Implications for land use management
Our study highlights the importance for hares and roe deer of the presence of ‘extensive, cultivated areas’ in upland territories and the low suitability of uncultivated and abandoned fields. Extensive, cultivated fields, in some cases reintroduced through agro-environmental measures, play an important role as a food source (mostly of green forage) in territories where the presence of crops and green forage are becoming scarce due to the reduction in agricultural activities. Indeed, the importance of these areas increases as the percentage of agricultural land decreases in favour of forests and uncultivated fields.
In these territories, the implementation of agro-environmental or wildlife habitat improvement measures, such as the actions B2 and F1 of EEC regulation 2078/92 applied in this case, are important not only for hares and roe deer, but also for other small game species (e.g. pheasants, partridges and grouse), ungulates (e.g. red deer Cervus elaphus and fallow deer Dama dama) and for bio-diversity in general (Bernard-Laurent 1994, Tucker & Evans 1997, Commissione UE 1998, Perco 2001, Odasso et al. 2002). In contrast, public subvention of these measures does not appear particularly advantageous in upland territories where agricultural activities are still taking place on most of the land and are characterised by extensive cultivations and crop diversification, as in study area B. Therefore, wildlife habitat improvement interventions in upland areas should be selected on the basis of specific habitat indices, such as, for instance, percentage of arable land or forage crops in the total land area, mixed cultures or habitat heterogeneity.

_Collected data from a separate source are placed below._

(** * PC-BASIC video memory codec: byte matrices and video modes

    A shallow embedding of [pcbasic/basic/base/bytematrix.py] and
    [pcbasic/basic/display/modes.py], with the properties of the packed
    byte grid and of the mode catalogue stated and proved against it.

    Python integers are modelled as [Z], a [bytearray] as a [list Z] whose
    construction checks the range 0..255, dictionaries as [gmap], and raised
    exceptions as the [Err] branch of [result]. *)

From Stdlib Require Import ZArith Lia.
From stdpp Require Import base numbers option list strings gmap fin_maps.

Open Scope string_scope.
Open Scope list_scope.
Open Scope Z_scope.

(** ** Python runtime fragments used by the two modules *)

Inductive basic_error := IFC.

Inductive exn :=
  | ValueError
  | IndexError
  | KeyError
  | TypeError
  | ZeroDivisionError
  | AssertionError
  | AttributeError
  | BASICError (code : basic_error).

Inductive result (A : Type) :=
  | Ok (a : A)
  | Err (e : exn).
Arguments Ok {A} a.
Arguments Err {A} e.

#[global] Instance result_ret : MRet result := λ A a, Ok a.
#[global] Instance result_bind : MBind result :=
  λ A B f r, match r with Ok a => f a | Err e => Err e end.
#[global] Instance result_fmap : FMap result :=
  λ A B f r, match r with Ok a => Ok (f a) | Err e => Err e end.
Lemma after_scan_seller_city page d :
  seller_city (equipment_step page (category_if_missing page d))
  = seller_city d.
Proof.
  unfold equipment_step, category_if_missing.
  destruct (_ ← equipment_elements page; _) as [[|? ?]|];
    destruct (str_eqb (car_type d) NA); try done;
    by destruct (category_fallback page).
Qed.

(** C9 (amended). When the page has the seller-location header and a
    labeled attribute whose label holds ["Secteur"] and none of the labels
    tested before it, and no later attribute does the same, the visit
    returns a record whose location field is that attribute's value and
    whose seller-city field is the first comma-separated part of the
    header text: the scan overwrites the location taken from the header
    and leaves the city, so the two can disagree. *)
Theorem C9_secteur_overwrites_location
    (E : Env) (url : str) (listing_id : Z) (folder_name : str) (fs : FS)
    (header : str) (before after : list DetailElement)
    (attribute : DetailElement) (value label : str) :
  let page := web E url in
  detail_get page = Return () ->
  makedirs_fault E images_base_folder = None ->
  makedirs_fault E (os_path_join images_base_folder folder_name) = None ->
  detail_scroll page = Return () ->
  location_header page = Return header ->
  detail_elements page = Return (before ++ attribute :: after) ->
  value_text attribute = Return value ->
  label_text attribute = Return label ->
  str_in lbl_secteur (strip label) = true ->
  Forall (fun k => str_in k (strip label) = false) labels_before_secteur ->
  Forall (fun later => sets_location later = false) after ->
  exists row fs',
    AvitoMain.scrape_details E url listing_id folder_name fs = (Return row, fs')
    /\ row !! 1%nat = Some (strip value)
    /\ row !! 11%nat
       = Some (if str_in [comma] (strip header)
               then before_comma (strip header) else strip header).
Proof.
  intros page Hget Hmk1 Hmk2 Hscroll Hheader Hels Hvalue Hlabel Hsect Hbefore
    Hafter.
  unfold AvitoMain.scrape_details, makedirs. fold page.
  rewrite Hget, Hmk1. cbn [fs_files fs_dirs]. rewrite Hmk2, Hscroll.
  destruct (harvest_images _ _ _ _ _) as [images_paths fs'].
  eexists _, fs'. split; [done|].
  assert (Hbranch : takes_secteur_branch (strip label) = true).
  { unfold takes_secteur_branch. rewrite Hsect, andb_true_l.
    apply negb_true_iff, not_true_is_false. intros Hex.
    apply existsb_exists in Hex as (k & Hk & Hin).
    rewrite Forall_forall in Hbefore.
    apply list_elem_of_In, Hbefore in Hk. congruence. }
  unfold extract_details. rewrite Hels.
  unfold details_list. cbn [lookup list_lookup app].
  rewrite after_scan_location, after_scan_seller_city.
  rewrite scan_seller_city, fold_left_app. cbn [fold_left].
  rewrite scan_location_unchanged by done.
  unfold scan_element at 1. rewrite Hvalue, Hlabel.
  rewrite assign_label_location, Hbranch.
  unfold header_location. rewrite Hheader. done.
Qed.

Lemma C9_witness :
  exists row fs',
    AvitoMain.scrape_details
      (env_of (page_with (py "Casablanca, Maarif") (py "Secteur") (py "Ain Sebaa")))
      (py "https://www.avito.ma/x") 1 (py "1_Dacia_Logan") empty_fs
    = (Return row, fs')
    /\ row !! 1%nat = Some (py "Ain Sebaa")
    /\ row !! 11%nat = Some (py "Casablanca").
Proof.
  apply (C9_secteur_overwrites_location
           (env_of (page_with (py "Casablanca, Maarif") (py "Secteur")
                      (py "Ain Sebaa")))
           (py "https://www.avito.ma/x") 1 (py "1_Dacia_Logan") empty_fs
           (py "Casablanca, Maarif") [] []
           {| value_text := Return (py "Ain Sebaa");
              label_text := Return (py "Secteur") |}
           (py "Ain Sebaa") (py "Secteur"));
    try reflexivity.
  - repeat constructor.
  - constructor.
Defined.

(** The claim as stated fails for a label that holds ["Secteur"] after a
    label tested earlier: the value goes to that label's field and the
    location stays the header text. *)
Lemma C9_counterexample :
  str_in lbl_secteur lbl_etat_du_secteur = true
  /\ exists row fs',
      AvitoMain.scrape_details
        (env_of (page_with (py "Casablanca, Maarif") lbl_etat_du_secteur
                   (py "Bon")))
        (py "https://www.avito.ma/x") 1 (py "1_Dacia_Logan") empty_fs
      = (Return row, fs')
      /\ row !! 1%nat = Some (py "Casablanca, Maarif")
      /\ row !! 1%nat <> Some (py "Bon")
      /\ row !! 9%nat = Some (py "Bon").
Proof.
  split; [reflexivity|]. eexists _, _. split; [vm_compute; reflexivity|].
  split; [reflexivity|]. split; [discriminate|reflexivity].
Qed.

(** ** C1: a navigation failure during a detail visit *)

Section DetailVisitProps.
Variable E : Env.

Our study provides one of the first evaluations of wildlife habitat improvements in Mediterranean upland territories based on agro-environmental measures of 2078/92. Some European and North American countries have a longer tradition of research on habitat improvement actions to benefit wildlife and biodiversity than Mediterranean countries (CTGREF 1975, The Game Conservancy 1981, The Game Conservancy 1986, The Game Conservancy 1994, CEMAGREF & ONC 1988, Andrews & Rebane 1994, Payne & Bryant 1994). The continued development of this field of research is important to permit the local application of future agro-environmental policies of the European Union and to support the private management of wildlife resources.
Acknowledgments
We would like to thank the game farm owners, Mr. A. Maccaferri and Mr. W. Aleotti, and the gamekeepers, Mr. C. Mongardi and Mr. E. Tedeschi, as well as Dr. A. De Berardinis for the creation of tables and figures with geographic information systems (ARCINFO 7.0 and ARCVIEW 3.1), Dr. C. Matteucci for consultation and advise about wildlife observation methods, Mrs. F. Cornia and Mr. D. Garattoni for their help with wildlife and environmental field surveys in the two study areas.